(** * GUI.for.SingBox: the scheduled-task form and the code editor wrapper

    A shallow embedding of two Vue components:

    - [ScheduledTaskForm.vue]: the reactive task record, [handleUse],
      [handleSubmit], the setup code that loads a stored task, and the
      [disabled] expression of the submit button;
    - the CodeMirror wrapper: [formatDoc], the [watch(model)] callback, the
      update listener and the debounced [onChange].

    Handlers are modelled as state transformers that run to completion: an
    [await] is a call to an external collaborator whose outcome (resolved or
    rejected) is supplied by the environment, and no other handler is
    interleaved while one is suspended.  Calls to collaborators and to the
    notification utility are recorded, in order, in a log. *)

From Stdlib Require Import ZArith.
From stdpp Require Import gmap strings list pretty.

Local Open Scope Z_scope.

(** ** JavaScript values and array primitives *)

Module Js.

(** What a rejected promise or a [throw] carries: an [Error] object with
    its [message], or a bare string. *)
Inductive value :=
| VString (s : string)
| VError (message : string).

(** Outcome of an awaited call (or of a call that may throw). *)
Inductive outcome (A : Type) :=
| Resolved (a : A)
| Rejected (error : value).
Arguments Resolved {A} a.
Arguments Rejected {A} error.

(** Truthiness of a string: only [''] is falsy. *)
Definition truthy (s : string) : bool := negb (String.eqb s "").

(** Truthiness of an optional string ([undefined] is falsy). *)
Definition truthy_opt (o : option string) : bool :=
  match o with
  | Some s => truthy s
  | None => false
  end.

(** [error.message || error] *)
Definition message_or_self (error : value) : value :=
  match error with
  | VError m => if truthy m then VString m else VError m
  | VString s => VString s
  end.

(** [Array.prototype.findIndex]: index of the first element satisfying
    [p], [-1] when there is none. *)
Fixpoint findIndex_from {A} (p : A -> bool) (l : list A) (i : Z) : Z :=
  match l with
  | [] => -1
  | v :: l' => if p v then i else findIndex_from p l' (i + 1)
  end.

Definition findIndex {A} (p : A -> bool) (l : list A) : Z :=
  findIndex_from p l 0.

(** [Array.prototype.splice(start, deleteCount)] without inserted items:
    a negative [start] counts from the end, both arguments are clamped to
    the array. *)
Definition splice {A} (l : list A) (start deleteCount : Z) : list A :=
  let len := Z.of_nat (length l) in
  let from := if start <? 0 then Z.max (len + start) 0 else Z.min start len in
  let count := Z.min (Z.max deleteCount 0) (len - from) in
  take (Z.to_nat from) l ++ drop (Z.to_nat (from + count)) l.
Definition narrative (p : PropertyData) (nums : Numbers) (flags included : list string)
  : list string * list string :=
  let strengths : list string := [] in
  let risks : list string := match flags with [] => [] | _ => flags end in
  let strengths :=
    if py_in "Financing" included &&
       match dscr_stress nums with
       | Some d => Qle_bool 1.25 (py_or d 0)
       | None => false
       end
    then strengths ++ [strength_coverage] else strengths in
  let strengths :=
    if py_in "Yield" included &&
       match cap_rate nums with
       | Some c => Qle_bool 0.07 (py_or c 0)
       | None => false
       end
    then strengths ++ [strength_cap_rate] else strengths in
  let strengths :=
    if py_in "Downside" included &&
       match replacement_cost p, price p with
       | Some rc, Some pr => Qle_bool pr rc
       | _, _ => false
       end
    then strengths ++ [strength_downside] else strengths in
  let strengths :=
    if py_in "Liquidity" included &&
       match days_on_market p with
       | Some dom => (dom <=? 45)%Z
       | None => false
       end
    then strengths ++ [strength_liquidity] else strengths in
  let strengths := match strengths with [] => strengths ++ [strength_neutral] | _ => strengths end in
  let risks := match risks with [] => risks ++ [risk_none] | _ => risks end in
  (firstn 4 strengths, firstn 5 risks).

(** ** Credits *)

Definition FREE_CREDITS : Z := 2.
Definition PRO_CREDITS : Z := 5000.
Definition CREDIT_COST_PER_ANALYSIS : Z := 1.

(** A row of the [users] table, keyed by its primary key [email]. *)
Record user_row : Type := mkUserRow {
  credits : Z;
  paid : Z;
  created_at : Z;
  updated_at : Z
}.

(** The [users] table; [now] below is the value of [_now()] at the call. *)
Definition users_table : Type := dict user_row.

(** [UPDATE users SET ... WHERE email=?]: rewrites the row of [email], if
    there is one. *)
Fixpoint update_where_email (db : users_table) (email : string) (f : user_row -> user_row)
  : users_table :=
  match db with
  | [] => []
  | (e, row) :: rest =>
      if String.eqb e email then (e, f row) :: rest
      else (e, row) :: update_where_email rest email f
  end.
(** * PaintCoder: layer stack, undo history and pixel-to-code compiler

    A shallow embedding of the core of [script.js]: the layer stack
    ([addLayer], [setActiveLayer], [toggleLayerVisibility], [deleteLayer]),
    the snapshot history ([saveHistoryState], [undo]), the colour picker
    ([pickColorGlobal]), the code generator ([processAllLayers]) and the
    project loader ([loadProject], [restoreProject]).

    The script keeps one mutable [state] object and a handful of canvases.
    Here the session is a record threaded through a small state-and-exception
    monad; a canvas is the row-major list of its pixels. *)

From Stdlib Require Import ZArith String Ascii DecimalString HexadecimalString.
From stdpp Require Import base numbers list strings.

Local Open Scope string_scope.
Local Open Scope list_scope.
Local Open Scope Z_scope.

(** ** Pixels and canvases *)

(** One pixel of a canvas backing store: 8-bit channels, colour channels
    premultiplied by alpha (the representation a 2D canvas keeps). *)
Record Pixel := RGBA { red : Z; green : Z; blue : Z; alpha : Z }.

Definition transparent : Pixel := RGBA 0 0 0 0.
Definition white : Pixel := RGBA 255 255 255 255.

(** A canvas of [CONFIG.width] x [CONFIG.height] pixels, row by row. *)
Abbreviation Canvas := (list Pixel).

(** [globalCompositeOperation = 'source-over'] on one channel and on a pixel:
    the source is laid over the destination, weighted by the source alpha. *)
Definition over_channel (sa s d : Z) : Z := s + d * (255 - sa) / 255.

=-=-=

Problem requirements: The answer must be every line of the data that holds the word "undo".

Written answer:
(** * PaintCoder: layer stack, undo history and pixel-to-code compiler
    the snapshot history ([saveHistoryState], [undo]), the colour picker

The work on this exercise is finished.